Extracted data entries
(* ===== verification/Auth.v ===== *)
(** * Auth: sessions and challenges, [backend/src/auth/auth.service.ts]

    Challenge-response login, the legacy credential login, fresh
    authentication for high-impact operations, session validation. *)
From S2P Require Import Prelude Effects JsString JsMap JsValue Crypto Shared Errors World Repositories.
Local Open Scope string_scope.
Local Open Scope list_scope.

Module LoginProofInput.
Record t := mk { deviceId : string; challengeId : string; publicKey : string; signature : string }.
End LoginProofInput.
Module FreshAuthProofInput.
Record t := mk { challengeId : string; publicKey : string; signature : string }.
End FreshAuthProofInput.

(** [string | LoginProofInput] *)
Inductive LoginInput := Credential (s : string) | Proof_of (p : LoginProofInput.t).

(** [o ?? null] of a dynamic value, for [===]. *)
Definition null_of (v : value) : value := match v with VUndefined => VNull | _ => v end.
(** Strict equality of a dynamic value with a nullable string. *)
Definition is_nullable (v : value) (o : option string) : bool :=
  match v, o with
  | VStr s, Some s' => String.eqb s s'
  | VNull, None => true
  | _, _ => false
  end.
Definition is_string (v : value) (s : string) : bool :=
  match v with VStr s' => String.eqb s' s | _ => false end.

Section AuthService.
Context `{Platform} {C : Type}.
Abbreviation W := (World C).
Abbreviation MW := (M exn (World C)).

Definition hashCredential (credential : string) : string := sha256_hex credential.
Definition sessionHash (token : string) : string := sha256_hex token.

(** [/^[0-9a-f]+$/i.test(s)] *)
Definition all_hex (s : string) : bool := negb (String.eqb s "") && all_chars is_hex s.

(** [verifyProof]; the provisioning proof of the users service is the same code. *)
Definition verifyProof (challenge publicKey signature : string) : bool :=
  if evmCryptoEnabled then verifyCompactSignature challenge publicKey signature
  else
    let key := if includes "BEGIN" publicKey then createPublicKey_pem publicKey else createPublicKey_der publicKey in
    let bytes := if all_hex signature then bytes_of_hex signature else bytes_of_base64url signature in
    match key with
    | None => false
    | Some k =>
        match crypto_verify None challenge k bytes with
        | None => false
        | Some true => true
        | Some false => match crypto_verify (Some "sha256") challenge k bytes with Some b => b | None => false end
        end
    end.

(** [Date.parse(s) <= t]; an unparsable date is [NaN] and never past. *)
Definition expired (s : string) (t : Z) : bool :=
  match Date_parse s with Some e => (e <=? t)%Z | None => false end.

Definition find_wallet (p : Wallet.t -> bool) (l : list Wallet.t) : option Wallet.t := List.find p l.
Definition wallet_active (x : Wallet.t) : bool := bool_decide (Wallet.status x = ACTIVE).

(** The identity behind a device, its user row and its wallets. *)
Definition identity_of_device (device : option Device.t) : MW (option Identity.t) :=
  match device with Some d => identities_findById (Device.identityId d) | None => mret None end.
Definition user_of (identity : option Identity.t) : MW (option User.t) :=
  match identity with Some i => users_findByIdentityId (Identity.identityId i) | None => mret None end.
Definition wallets_of_identity (identity : option Identity.t) : MW (list Wallet.t) :=
  match identity with Some i => wallets_listByIdentityId (Identity.identityId i) | None => mret [] end.

Definition device_active (d : option Device.t) : bool :=
  match d with Some d => bool_decide (Device.status d = ACTIVE) | None => false end.
Definition identity_active (i : option Identity.t) : bool :=
  match i with Some i => bool_decide (Identity.status i = Identity_ACTIVE) | None => false end.
(** [identity.employeeId && identity.role && identity.department] *)
Definition identity_complete (i : Identity.t) : bool :=
  truthy_string (Identity.employeeId i) && bool_decide (is_Some (Identity.role i)) && truthy_string (Identity.department i).

Definition inactive : exn := UnauthorizedError "Device, identity, or wallet is not active".

Definition requestAuthenticationChallenge (deviceId : string) : MW ProvisioningChallenge.t :=
  device ← devices_findById deviceId;
  identity ← identity_of_device device;
  wallets ← wallets_of_identity identity;
  let wallet := find_wallet (fun x => wallet_active x && String.eqb (Wallet.deviceId x) deviceId) wallets in
  throw_if (negb (device_active device) || negb (identity_active identity) || negb (bool_decide (is_Some wallet))) inactive;;
  challengeId ← randomUUID;
  challenge ← randomChallenge;
  t ← now;
  let ch := ProvisioningChallenge.mk challengeId deviceId challenge AUTHENTICATION
    (toISOString (t + 5 * 60 * 1000)%Z) None None in
  challenges_save ch;;
  mret ch.

Definition activeSession (session : SessionRecord.t) : MW bool :=
  identity ← identities_findById (SessionRecord.identityId session);
  device ← devices_findById (SessionRecord.deviceId session);
  wallet ← wallets_findByAddress (SessionRecord.walletAddress session);
  mret (match identity, device, wallet with
        | Some i, Some d, Some x =>
            bool_decide (Identity.status i = Identity_ACTIVE) && bool_decide (Device.status d = ACTIVE) &&
            wallet_active x && String.eqb (Wallet.deviceId x) (Device.deviceId d) &&
            String.eqb (Wallet.identityId x) (Identity.identityId i)
        | _, _, _ => false
        end).

(** [!session || session.expiresAt <= Date.now() || !await activeSession(session)] *)
Definition require_session (token : string) : MW SessionRecord.t :=
  found ← sessions_find token;
  session ← require found default_unauthorized;
  t ← now;
  throw_if (num_le (SessionRecord.expiresAt session) (num_of_Z t)) default_unauthorized;;
  ok ← activeSession session;
  throw_if (negb ok) default_unauthorized;;
  mret session.

Definition requestFreshAuthenticationChallenge (token operation : string) (resourceId : option string) : MW ProvisioningChallenge.t :=
  session ← require_session token;
  throw_if (blank operation) (UnauthorizedError "Fresh-auth operation is required");;
  challengeId ← randomUUID;
  challenge ← randomChallenge;
  t ← now;
  let ch := ProvisioningChallenge.mk challengeId (SessionRecord.deviceId session) challenge FRESH_AUTHENTICATION
    (toISOString (t + 2 * 60 * 1000)%Z) None
    (Some [("operation", VStr (trim operation));
           ("resourceId", let r := trim <$> resourceId in if truthy_string r then nullable r else VNull);
           ("sessionHash", VStr (sessionHash token))]) in
  challenges_save ch;;
  mret ch.

(** The binding a fresh-authentication challenge must have. *)
Definition fresh_challenge_ok (ch : ProvisioningChallenge.t) (session : SessionRecord.t) (token operation : string)
    (resourceId : option string) : bool :=
  bool_decide (ProvisioningChallenge.purpose ch = FRESH_AUTHENTICATION) &&
  negb (truthy_string (ProvisioningChallenge.usedAt ch)) &&
  String.eqb (ProvisioningChallenge.deviceId ch) (SessionRecord.deviceId session) &&
  match ProvisioningChallenge.metadata ch with
  | Some m =>
      is_string (field "sessionHash" m) (sessionHash token) && is_string (field "operation" m) operation &&
      is_nullable (null_of (field "resourceId" m)) resourceId
  | None => false
  end.

Definition verifyFreshAuthentication (token : string) (input : FreshAuthProofInput.t) (operation : string)
    (resourceId : option string) : MW unit :=
  session ← require_session token;
  found ← challenges_findById (FreshAuthProofInput.challengeId input);
  ch ← require found (UnauthorizedError "Invalid fresh-authentication challenge");
  throw_if (negb (fresh_challenge_ok ch session token operation resourceId))
    (UnauthorizedError "Invalid fresh-authentication challenge");;
  t ← now;
  throw_if (expired (ProvisioningChallenge.expiresAt ch) t)
    (UnauthorizedError "Fresh-authentication challenge has expired");;
  device ← devices_findById (SessionRecord.deviceId session);
  identity ← identity_of_device device;
  wallets ← wallets_of_identity identity;
  let wallet := find_wallet (fun x => String.eqb (Wallet.address x) (SessionRecord.walletAddress session) &&
    wallet_active x && String.eqb (Wallet.deviceId x) (SessionRecord.deviceId session)) wallets in
  match device, identity, wallet with
  | Some d, Some i, Some x =>
      throw_if (negb (bool_decide (Device.status d = ACTIVE)) || negb (bool_decide (Identity.status i = Identity_ACTIVE)) ||
        negb (truthy_string (Device.publicKey d)) ||
        negb (bool_decide (Device.publicKey d = Some (FreshAuthProofInput.publicKey input)))) inactive;;
      let key := default "" (Device.publicKey d) in
      throw_if (evmCryptoEnabled && negb (bool_decide (is_Some (assertWalletMatchesPublicKey (Wallet.address x) key))))
        (UnauthorizedError "Wallet address does not match device public key");;
      throw_if (negb (verifyProof (ProvisioningChallenge.challenge ch) key (FreshAuthProofInput.signature input)))
        (UnauthorizedError "Invalid fresh-authentication proof");;
      usedAt ← nowISO;
      ok ← consumeIfUnused (ProvisioningChallenge.challengeId ch) usedAt;
      throw_if (negb ok) (UnauthorizedError "Fresh-authentication challenge has already been used")
  | _, _, _ => throw inactive
  end.

(** [Number(process.env.BEL_SESSION_TTL_SECONDS ?? 3600)] *)
Definition session_ttl : num :=
  match process_env "BEL_SESSION_TTL_SECONDS" with Some s => Number_of s | None => num_of_Z 3600 end.

(** The common end of both logins: a token, a session, the user's view. *)
Definition open_session (user : User.t) (identity : Identity.t) (role : Role) (device : Device.t) (wallet : Wallet.t) : MW (User.t * string) :=
  u ← randomUUID;
  let token := "bel_" +:+ u in
  t ← now;
  sessions_save (SessionRecord.mk token (Identity.identityId identity) (Device.deviceId device) (Wallet.address wallet)
    (num_add (num_of_Z t) (num_scale (num_max (num_of_Z 60) session_ttl) 1000)));;
  mret (User.session_view (Wallet.address wallet) role (Identity.status identity) user, token).

Definition loginWithProof (input : LoginProofInput.t) : MW (User.t * string) :=
  found ← challenges_findById (LoginProofInput.challengeId input);
  ch ← require found (UnauthorizedError "Invalid authentication challenge");
  throw_if (negb (bool_decide (ProvisioningChallenge.purpose ch = AUTHENTICATION)) ||
            truthy_string (ProvisioningChallenge.usedAt ch) ||
            negb (String.eqb (ProvisioningChallenge.deviceId ch) (LoginProofInput.deviceId input)))
    (UnauthorizedError "Invalid authentication challenge");;
  t ← now;
  throw_if (expired (ProvisioningChallenge.expiresAt ch) t) (UnauthorizedError "Authentication challenge has expired");;
  device ← devices_findById (LoginProofInput.deviceId input);
  identity ← identity_of_device device;
  user ← user_of identity;
  wallets ← wallets_of_identity identity;
  let wallet := find_wallet (fun x => wallet_active x && String.eqb (Wallet.deviceId x) (LoginProofInput.deviceId input)) wallets in
  match device, identity, user, wallet with
  | Some d, Some i, Some u, Some x =>
      throw_if (negb (bool_decide (Device.status d = ACTIVE)) || negb (identity_complete i) ||
        negb (bool_decide (Identity.status i = Identity_ACTIVE)) || negb (truthy_string (Device.publicKey d)) ||
        negb (bool_decide (Device.publicKey d = Some (LoginProofInput.publicKey input)))) inactive;;
      role ← require (Identity.role i) inactive;
      let key := default "" (Device.publicKey d) in
      throw_if (evmCryptoEnabled && negb (bool_decide (is_Some (assertWalletMatchesPublicKey (Wallet.address x) key))))
        (UnauthorizedError "Wallet address does not match device public key");;
      throw_if (negb (verifyProof (ProvisioningChallenge.challenge ch) key (LoginProofInput.signature input)))
        (UnauthorizedError "Invalid authentication proof");;
      usedAt ← nowISO;
      ok ← consumeIfUnused (ProvisioningChallenge.challengeId ch) usedAt;
      throw_if (negb ok) (UnauthorizedError "Authentication challenge has already been used");;
      open_session u i role d x
  | _, _, _, _ => throw inactive
  end.

Definition login_credential (deviceCredential : string) : MW (User.t * string) :=
  throw_if is_production (ForbiddenError "Legacy device-credential login is disabled in production");;
  throw_if (blank deviceCredential) (UnauthorizedError "Invalid device credential");;
  deviceId ← credentials_findDeviceId (hashCredential deviceCredential);
  throw_if (negb (truthy_string deviceId)) (UnauthorizedError "Invalid device credential");;
  device ← devices_findById (default "" deviceId);
  identity ← identity_of_device device;
  user ← user_of identity;
  wallets ← wallets_of_identity identity;
  let wallet := find_wallet wallet_active wallets in
  match device, identity, user, wallet with
  | Some d, Some i, Some u, Some x =>
      throw_if (negb (bool_decide (Device.status d = ACTIVE)) || negb (identity_complete i) ||
        negb (String.eqb (Wallet.deviceId x) (Device.deviceId d))) inactive;;
      role ← require (Identity.role i) inactive;
      throw_if (negb (bool_decide (Identity.status i = Identity_ACTIVE)))
        (ForbiddenError ("Identity is " +:+ IdentityStatus_string (Identity.status i)));;
      open_session u i role d x
  | _, _, _, _ => throw inactive
  end.

Definition login (input : LoginInput) : MW (User.t * string) :=
  match input with
  | Credential s => login_credential s
  | Proof_of p => loginWithProof p
  end.

(** The condition under which a session still stands, after the expiry check. *)
Definition session_user (identity : option Identity.t) (device : option Device.t) (wallet : option Wallet.t)
    (user : option User.t) : option User.t :=
  match identity, device, wallet, user with
  | Some i, Some d, Some x, Some u =>
      match Identity.role i with
      | Some role =>
          if identity_complete i && bool_decide (Device.status d = ACTIVE) &&
             bool_decide (Identity.status i = Identity_ACTIVE) && wallet_active x &&
             String.eqb (Wallet.deviceId x) (Device.deviceId d) &&
             (negb evmCryptoEnabled ||
              (truthy_string (Device.publicKey d) &&
               bool_decide (is_Some (assertWalletMatchesPublicKey (Wallet.address x) (default "" (Device.publicKey d))))))
          then Some (User.session_view (Wallet.address x) role (Identity.status i) u) else None
      | None => None
      end
  | _, _, _, _ => None
  end.

Definition validateSession (token : string) : MW (option User.t) :=
  found ← sessions_find token;
  match found with
  | None => mret None
  | Some session =>
      t ← now;
      if num_le (SessionRecord.expiresAt session) (num_of_Z t) then sessions_delete token;; mret None
      else
        identity ← identities_findById (SessionRecord.identityId session);
        device ← devices_findById (SessionRecord.deviceId session);
        wallet ← wallets_findByAddress (SessionRecord.walletAddress session);
        user ← user_of identity;
        match session_user identity device wallet user with
        | None => sessions_delete token;; mret None
        | Some u => mret (Some u)
        end
  end.

Definition logout (token : string) : MW unit := sessions_delete token.
End AuthService.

REQUIRED ACTION: Reproduce word for word the lines of the records above, beginning at the first and ending with the line where "Definition hashCredential (credential" appears, and nothing past it.

ANSWER TO THIS EXERCISE:
(* ===== verification/Auth.v ===== *)
(** * Auth: sessions and challenges, [backend/src/auth/auth.service.ts]

    Challenge-response login, the legacy credential login, fresh
    authentication for high-impact operations, session validation. *)
From S2P Require Import Prelude Effects JsString JsMap JsValue Crypto Shared Errors World Repositories.
Local Open Scope string_scope.
Local Open Scope list_scope.

Module LoginProofInput.
Record t := mk { deviceId : string; challengeId : string; publicKey : string; signature : string }.
End LoginProofInput.
Module FreshAuthProofInput.
Record t := mk { challengeId : string; publicKey : string; signature : string }.
End FreshAuthProofInput.

(** [string | LoginProofInput] *)
Inductive LoginInput := Credential (s : string) | Proof_of (p : LoginProofInput.t).

(** [o ?? null] of a dynamic value, for [===]. *)
Definition null_of (v : value) : value := match v with VUndefined => VNull | _ => v end.
(** Strict equality of a dynamic value with a nullable string. *)
Definition is_nullable (v : value) (o : option string) : bool :=
  match v, o with
  | VStr s, Some s' => String.eqb s s'
  | VNull, None => true
  | _, _ => false
  end.
Definition is_string (v : value) (s : string) : bool :=
  match v with VStr s' => String.eqb s' s | _ => false end.

Section AuthService.
Context `{Platform} {C : Type}.
Abbreviation W := (World C).
Abbreviation MW := (M exn (World C)).

Definition hashCredential (credential : string) : string := sha256_hex credential.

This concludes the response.